9 PM: The Banjo Apocalypse Crinoline Troubadours.

Ah, and now we get to the “Performing Is Cool” part of the blog. Ahem.

Last November in Toronto, Caitlyn Paxson, Amal El-MohtarPatty Templeton and I all did a show together, calling ourselves the Banjo Apocalypse Crinoline Troubadours. The show was a mix of storytelling, poem-reciting, novel-excerpting, and song-singing. All stuff we’ve written. It was great.

Caitlyn and I figured, LET’S DO IT AGAIN!

And since neither Pattyhawk nor Amalface could make it to Readercon this year, we hijacked Nicole Kornher-Stace into playing with us. She read from her YA novel Archivist Wasp, a post-apocalyptic katabasis novel with ghosts, forthcoming from Big Mouth House.
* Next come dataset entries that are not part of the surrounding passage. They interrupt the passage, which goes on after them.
Lemma dispatch_locked_spec id σ :
  wp (dispatch_locked rt id) (λ σ' _, section σ σ' ∧ dispatched id σ σ') σ.
Proof.
  assert (∀ tr σ1, cs_trace σ1 = cs_trace σ ++ tr → Forall silent tr → dispatched id σ σ1) as Hsilent
    by (intros tr σ1 H1 H2; exists tr; split; [done|by left]).
  assert (dispatched id σ σ) as Hrefl by (apply (Hsilent []); [by rewrite app_nil_r|done]).
  unfold dispatch_locked. apply wp_bind, wp_gets.
  destruct (message_at id (cs_st σ)) as [[i m]|] eqn:Hm; [|apply wp_fail; by split].
  destruct (live m) eqn:Hl; cbn [negb]; [|apply wp_ret; by split].
  pose proof (find_index_lookup _ _ _ _ Hm) as [Hi _].
  cbv zeta. apply wp_bind, wp_cask. intros w1 from. apply wp_bind, wp_cask. intros w2 to.
  set (σ1 := σ <| cs_world := w1 |> <| cs_world := w2 |>).
  assert (section σ σ1 ∧ holds_at i m σ1 ∧ cs_st σ1 = cs_st σ ∧ cs_trace σ1 = cs_trace σ) as (Hs1 & Hi1 & Hst1 & Ht1).
  { split_and!; try done. split; [apply registry_evolves_refl|by left]. }
  clearbody σ1.
  (* the end of the section, once the reconciliation is done *)
  assert (∀ σ2 l, section σ σ2 → holds_at i m σ2 → cs_st σ2 = cs_st σ → cs_trace σ2 = cs_trace σ ++ l →
    Forall silent l → (msg_Status m = "submitting" → ∃ receipt, cev_reconcile m (Ok (receipt, false)) ∈ l) →
    wp (match snd <$> find_index (λ g, gr_ID g == msg_GrantID m) (elems (st_Grants (cs_st σ))) with
      | Some g => if is_allowed (Some g) m from to then deliver rt i m g
          else settle_message rt i (m <| msg_Status := "canceled" |>
                                   <| msg_Detail := "Approval or session identity is no longer valid" |>)
      | None => settle_message rt i (m <| msg_Status := "canceled" |>
                                    <| msg_Detail := "Approval or session identity is no longer valid" |>)
      end) (λ σ' _, section σ σ' ∧ dispatched id σ σ') σ2) as Hend.
  { intros σ2 l Hs2 Hi2 Hst2 Ht2 Hq Hrec.
    assert (∀ m', message_evolves m m' → wp (settle_message rt i m') (λ σ' _, section σ σ' ∧ dispatched id σ σ') σ2) as Hsettle.
    { intros m' Hm'. eapply wp_mono; [apply wp_and; [by eapply settle_section|apply (rel_wp (emits silent)), emits_settle]|].
      intros σ3 r [Hs3 (tr & Htr & Hqt)]. split; [by etrans|]. apply (Hsilent (l ++ tr)).
      - by rewrite Htr, Ht2, app_assoc.
      - by apply Forall_app. }
    destruct (find_index _ _) as [[k g]|] eqn:Hg; simpl; [|apply Hsettle, live_evolves; auto].
    destruct (is_allowed (Some g) m from to) eqn:Ha; [|apply Hsettle, live_evolves; auto].
    destruct (is_allowed_granted _ _ _ _ _ _ Hg Ha) as (Hgr & _ & _).
    eapply wp_mono; [by apply deliver_spec|]. intros σ3 r [Hs3 (tr & Htr & Hsent)]. split; [by etrans|].
    exists (l ++ tr). rewrite Htr, Ht2, app_assoc. split; [done|].
    destruct Hsent as [Hqt|Hsent]; [left; by apply Forall_app|right; exists i, m].
    rewrite <- Hst2. split; [|by apply sent_prepend]. rewrite Hst2. split_and!; [done|done|by exists g|].
    intros Hsub. destruct (Hrec Hsub) as [rc Hrc]. exists rc. set_solver. }
  unfold reconcile_message. apply wp_bind. destruct (msg_Status m == "submitting") eqn:Hsub.
  2:{ apply wp_ret. apply (Hend σ1 []); try done; [by rewrite app_nil_r|].
      intros Heq. by apply bool_decide_eq_false in Hsub. }
  apply wp_bind, wp_cask. intros w3 r. apply wp_bind, wp_modify.
  set (σ3 := σ1 <| cs_world := w3 |> <| cs_trace ::= _ |>).
  assert (section σ σ3 ∧ holds_at i m σ3 ∧ cs_st σ3 = cs_st σ ∧ cs_trace σ3 = cs_trace σ ++ [cev_reconcile m r])
    as (Hs3 & Hi3 & Hst3 & Ht3) by (split_and!; try done; simpl; by rewrite Ht1).
  clearbody σ3.
  assert (∀ k m', message_evolves m m' → wp (settle_message rt i m';; mret true)
    (λ σ' r, match r with
             | Ok settled => wp (if (settled : bool) then mret tt else k) (λ σ' _, section σ σ' ∧ dispatched id σ σ') σ'
             | Err _ => section σ σ' ∧ dispatched id σ σ' end) σ3) as Hsettle.
  { intros k m' Hm'. apply wp_bind.
    eapply wp_mono; [apply wp_and; [by eapply settle_section|apply (rel_wp (emits silent)), emits_settle]|].
    intros σ4 e [Hs4 (tr & Htr & Hqt)].
    assert (section σ σ4 ∧ dispatched id σ σ4) as H4.
    { split; [by etrans|]. apply (Hsilent (cev_reconcile m r :: tr)); [by rewrite Htr, Ht3, <- app_assoc|by constructor]. }
    destruct e as [[]|e]; [by apply wp_ret, wp_ret|done]. }
  destruct r as [[receipt [|]]|e]; [apply Hsettle, confirm_evolves, Hl| |apply Hsettle, live_evolves; auto].
  apply wp_ret. apply (Hend σ3 [cev_reconcile m (Ok (receipt, false))]); try done; [by apply Forall_singleton|].
  intros _. exists receipt. set_solver.
Qed.

End History.
(* ===== verification/GoUtf8.v ===== *)
(** * Valid UTF-8

    Concatenation and cutting of valid text, [strings.ToValidUTF8], and that
    [strings.TrimSpace] keeps text valid. *)

From S2P Require Import Prelude GoStrings GoJson GoDecimal.
From Stdlib Require Import Ascii.

Open Scope Z_scope.

(** [strings.ToValidUTF8]: each run of invalid bytes becomes one replacement. *)
Definition replacement : string := string_of [239; 191; 189].
Fixpoint to_valid (bad : bool) (s : string) : string :=
  let invalid rest := (if bad then "" else replacement) +:+ to_valid true rest in
  match s with
  | EmptyString => ""
  | String a s1 =>
      if code a <? 128 then String a (to_valid false s1) else
      match s1 with
      | EmptyString => invalid s1
      | String b s2 =>
          if utf8_two (code a) (code b) then String a (String b (to_valid false s2)) else
          match s2 with
          | EmptyString => invalid s1
          | String c s3 =>
              if utf8_three (code a) (code b) (code c) then String a (String b (String c (to_valid false s3))) else
              match s3 with
              | EmptyString => invalid s1
              | String d s4 =>
                  if utf8_four (code a) (code b) (code c) (code d)
                  then String a (String b (String c (String d (to_valid false s4))))
                  else invalid s1
              end
          end
      end
  end.
Definition ToValidUTF8 (s : string) : string := to_valid false s.

(** ** Valid text, rune by rune *)

Inductive runes : string → Prop :=
  | runes_nil : runes ""
  | runes_1 a s : (code a <? 128) = true → runes s → runes (String a s)
  | runes_2 a b s : (code a <? 128) = false → utf8_two (code a) (code b) = true → runes s → runes (String a (String b s))
  | runes_3 a b c s : (code a <? 128) = false → utf8_two (code a) (code b) = false →
      utf8_three (code a) (code b) (code c) = true → runes s → runes (String a (String b (String c s)))
  | runes_4 a b c d s : (code a <? 128) = false → utf8_two (code a) (code b) = false →
      utf8_three (code a) (code b) (code c) = false → utf8_four (code a) (code b) (code c) (code d) = true →
      runes s → runes (String a (String b (String c (String d s)))).

Lemma string_length_ind (P : string → Prop) :
  (∀ s, (∀ s', (String.length s' < String.length s)%nat → P s') → P s) → ∀ s, P s.
Proof.
  intros H s. remember (String.length s) as n eqn:E. revert s E.
  induction (lt_wf n) as [n _ IH]. intros s ->. apply H. intros s' Hs'. by apply (IH (String.length s')).
Qed.

Lemma utf8_runes s : utf8_valid s = true ↔ runes s.
Proof.
  split.
  - induction s as [s IH] using string_length_ind. destruct s as [|a s1]; [constructor|]. cbn [utf8_valid].
    destruct (code a <? 128) eqn:E1; [intros H; constructor; [done|apply IH; [simpl; lia|done]]|].
    destruct s1 as [|b s2]; [done|]. destruct (utf8_two (code a) (code b)) eqn:E2.
    { intros H. apply runes_2; [done..|]. apply IH; [simpl; lia|done]. }
    destruct s2 as [|c s3]; [done|]. destruct (utf8_three _ _ _) eqn:E3.
    { intros H. apply runes_3; [done..|]. apply IH; [simpl; lia|done]. }
    destruct s3 as [|d s4]; [done|]. rewrite andb_true_iff. intros [E4 H]. apply runes_4; [done..|].
    apply IH; [simpl; lia|done].
  - induction 1; cbn [utf8_valid]; repeat match goal with H : ?b = _ |- context [?b] => rewrite H; cbv iota end; try done.
Qed.

Lemma runes_app a b : runes a → runes b → runes (a +:+ b).
Proof. intros Ha Hb. induction Ha; rewrite ?append_cons; try done; by constructor. Qed.

Lemma runes_cancel a b : runes a → runes (a +:+ b) → runes b.
Proof.
  intros Ha. induction Ha; rewrite ?append_cons; try done; intros Hx; inversion Hx; subst; try congruence; auto.
Qed.

(** Cutting before a byte that starts a rune. *)
Definition starts_rune (s : string) : Prop := match s with String c _ => cont (code c) = false | EmptyString => True end.
Lemma two_cont a b : utf8_two a b = true → cont b = true.
Proof. unfold utf8_two. by intros [_ ?]%andb_prop. Qed.
Lemma three_cont a b c : utf8_three a b c = true → cont b = true ∧ cont c = true.
Proof.
  unfold utf8_three, cont, in_range. intros [H Hc]%andb_prop. split; [|done].
  rewrite !orb_true_iff, !andb_true_iff in H. lia.
Qed.
Lemma four_cont a b c d : utf8_four a b c d = true → cont b = true ∧ cont c = true ∧ cont d = true.
Proof.
  unfold utf8_four, cont, in_range. intros [[H Hc]%andb_prop Hd]%andb_prop. split_and!; try done.
  rewrite !orb_true_iff, !andb_true_iff in H. lia.
Qed.

Lemma runes_cut a b : starts_rune b → runes (a +:+ b) → runes a.
Proof.
  intros Hb. induction a as [a IH] using string_length_ind.
  destruct a as [|x a]; [constructor|]. rewrite append_cons. intros H. inversion H as [|? ? H1 Hr E|? y s H1 H2 Hr E|? y z s H1 H2 H3 Hr E|? y z w s H1 H2 H3 H4 Hr E]; subst.
  - constructor; [done|]. apply IH; [simpl; lia|done].
  - destruct a as [|y' a]; [rewrite append_nil in *; destruct b; [done|]; simplify_eq; apply two_cont in H2; simpl in Hb; congruence|].
    rewrite append_cons in *. simplify_eq. apply runes_2; [done..|]. apply IH; [simpl; lia|done].
  - apply three_cont in H3 as Hc. destruct Hc as [Hc1 Hc2].
    destruct a as [|y' [|z' a]]; rewrite ?append_cons, ?append_nil in *; [destruct b; [done|]; simplify_eq; simpl in Hb; congruence..|].
    simplify_eq. apply runes_3; [done..|]. apply IH; [simpl; lia|done].
  - apply four_cont in H4 as Hc. destruct Hc as (Hc1 & Hc2 & Hc3).
    destruct a as [|y' [|z' [|w' a]]]; rewrite ?append_cons, ?append_nil in *; [destruct b; [done|]; simplify_eq; simpl in Hb; congruence..|].
    simplify_eq. apply runes_4; [done..|]. apply IH; [simpl; lia|done].
Qed.

Lemma to_valid_runes s : ∀ bad, runes (to_valid bad s).
Proof.
  induction s as [s IH] using string_length_ind. intros bad.
  assert (∀ s1, (String.length s1 < String.length s)%nat → runes ((if bad then "" else replacement) +:+ to_valid true s1)) as Hinv.
  { intros s1 Hs1. apply runes_app; [|by apply IH]. destruct bad; [constructor|]. by apply utf8_runes. }
  destruct s as [|a s1]; [constructor|]. cbn [to_valid].
  destruct (code a <? 128) eqn:E1; [constructor; [done|apply IH; simpl; lia]|].
  destruct s1 as [|b s2]; [apply Hinv; simpl; lia|]. destruct (utf8_two (code a) (code b)) eqn:E2.
  { apply runes_2; [done..|]. apply IH; simpl; lia. }
  destruct s2 as [|c s3]; [apply Hinv; simpl; lia|]. destruct (utf8_three _ _ _) eqn:E3.
  { apply runes_3; [done..|]. apply IH; simpl; lia. }
  destruct s3 as [|d s4]; [apply Hinv; simpl; lia|]. destruct (utf8_four _ _ _ _) eqn:E4.
  - apply runes_4; [done..|]. apply IH; simpl; lia.
  - apply Hinv; simpl; lia.
Qed.

(** Valid text is kept. *)
Lemma to_valid_id s : runes s → ∀ bad, to_valid bad s = s.
Proof.
  induction 1; intros bad; cbn [to_valid]; repeat match goal with H : ?b = _ |- context [?b] => rewrite H; cbv iota end;
    repeat f_equal; auto.
Qed.

(** ** [strings.TrimSpace] *)

Lemma byte_chr_code c : byte_chr (code c) = c.
Proof. apply code_inj. rewrite code_byte_chr; [done|]. apply code_range. Qed.
Lemma string_of_bytes s : string_of (bytes_of s) = s.
Proof. induction s as [|c s IH]; [done|]. simpl. by rewrite IH, byte_chr_code. Qed.
Lemma string_of_app l k : string_of (l ++ k) = string_of l +:+ string_of k.
Proof. induction l as [|z l IH]; [done|]. simpl. by rewrite append_cons, IH. Qed.
Lemma string_of_length l : String.length (string_of l) = length l.
Proof. induction l as [|z l IH]; simpl; congruence. Qed.
Lemma bytes_of_length s : length (bytes_of s) = String.length s.
Proof. induction s as [|z l IH]; simpl; congruence. Qed.

Lemma strip_prefix_app p l r : strip_prefix p l = Some r → l = p ++ r.
Proof.
  revert l. induction p as [|x p IH]; intros [|y l]; simpl; try congruence.
  destruct (x =? y) eqn:E; [|done]. apply Z.eqb_eq in E as ->. intros H%IH. congruence.
Qed.
Lemma strip_first_app ps l r : strip_first ps l = Some r → ∃ p, p ∈ ps ∧ l = p ++ r.
Proof.
  induction ps as [|p ps IH]; simpl; [done|]. destruct (strip_prefix p l) as [r'|] eqn:E.
  - intros [= ->]. exists p. split; [set_solver|by apply strip_prefix_app].
  - intros (q & Hq & ->)%IH. exists q. split; [set_solver|done].
Qed.
Lemma trim_left_app fuel ps l : ∃ qs, Forall (λ q, q ∈ ps) qs ∧ l = concat qs ++ trim_left fuel ps l.
Proof.
  revert l. induction fuel as [|fuel IH]; intros l; [by exists []|]. cbn [trim_left].
  destruct (strip_first ps l) as [r|] eqn:E; [|by exists []].
  apply strip_first_app in E as (p & Hp & ->). destruct (IH r) as (qs & Hqs & Hr).
  exists (p :: qs). split; [by constructor|]. simpl. rewrite <- app_assoc. by f_equal.
Qed.

Lemma trim_space_parts l : ∃ ps qs, Forall (λ q, q ∈ space_encodings) ps ∧ Forall (λ q, q ∈ space_encodings) qs ∧
  l = concat ps ++ trim_space_bytes l ++ concat qs.
Proof.
  unfold trim_space_bytes. destruct (trim_left_app (length l) space_encodings l) as (ps & Hps & Hl).
  set (m := trim_left (length l) space_encodings l) in *.
  destruct (trim_left_app (length m) (map (@rev Z) space_encodings) (rev m)) as (qs & Hqs & Hm).
  exists ps, (rev (map (@rev Z) qs)). split; [done|]. split.
  - apply Forall_rev, Forall_map. eapply Forall_impl; [exact Hqs|]. intros q Hq. simpl.
    apply list_elem_of_In, in_map_iff in Hq as (q' & <- & Hq). rewrite rev_involutive. by apply list_elem_of_In.
  - assert (∀ ls : list (list Z), concat (rev (map (@rev Z) ls)) = rev (concat ls)) as Hc.
    { induction ls as [|x ls IH]; [done|]. simpl. by rewrite concat_app, IH, rev_app_distr, app_nil_r || (rewrite concat_app, IH, rev_app_distr; simpl; by rewrite app_nil_r). }
    rewrite Hc, <- rev_app_distr, <- Hm, rev_involutive. exact Hl.
Qed.

Lemma space_runes q : q ∈ space_encodings → runes (string_of q) ∧ starts_rune (string_of q) ∧ q ≠ [].
Proof.
  intros Hq. assert (forallb (λ q, utf8_valid (string_of q) && (match q with z :: _ => negb (cont z) && in_range 0 255 z | [] => false end))
    space_encodings = true) as H by (vm_compute; reflexivity).
  rewrite forallb_forall in H. apply list_elem_of_In in Hq. apply H in Hq. apply andb_true_iff in Hq as [H1 H2].
  split; [by apply utf8_runes|]. destruct q as [|z q]; [done|]. split; [|done]. simpl.
  apply andb_true_iff in H2 as [H2 H3]. apply negb_true_iff in H2. unfold in_range in H3. rewrite code_byte_chr; [done|lia].
Qed.
Lemma spaces_runes qs : Forall (λ q, q ∈ space_encodings) qs → runes (string_of (concat qs)) ∧ starts_rune (string_of (concat qs)).
Proof.
  induction 1 as [|q qs Hq _ [IH _]]; [split; constructor|]. destruct (space_runes q Hq) as (H1 & H2 & H3). simpl.
  rewrite string_of_app. split; [by apply runes_app|]. by destruct q.
Qed.

Lemma trim_space_runes s : runes s → runes (TrimSpace s) ∧ (String.length (TrimSpace s) <= String.length s)%nat.
Proof.
  intros Hs. unfold TrimSpace. destruct (trim_space_parts (bytes_of s)) as (ps & qs & Hps & Hqs & Hl).
  set (m := trim_space_bytes (bytes_of s)) in *.
  assert (s = string_of (concat ps) +:+ (string_of m +:+ string_of (concat qs))) as E.
  { by rewrite <- !string_of_app, <- Hl, string_of_bytes. }
  split.
  - rewrite E in Hs. apply runes_cancel in Hs; [|by apply spaces_runes]. by eapply runes_cut, Hs; apply spaces_runes.
  - rewrite string_of_length, <- bytes_of_length, Hl, !length_app. lia.
Qed.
Well, actually, Nicole read the narrative bits.

Caitlyn got to play Wasp.

I got to play the ghost. It was awesome.

But that’s not how the show started.

We started off with a song from a novel (probably album too) that Caitlyn and I are going to write someday (and maybe are sort of writing in pieces right now, but don’t tell anyone), called Ballads from a Distant Star. 

We’ve written, I don’t know, three or four songs, several poems, and some chapter parts, but it’s a far-future project, so don’t anybody get excited or anything.

Oh, all right, get excited. Why not? I AM!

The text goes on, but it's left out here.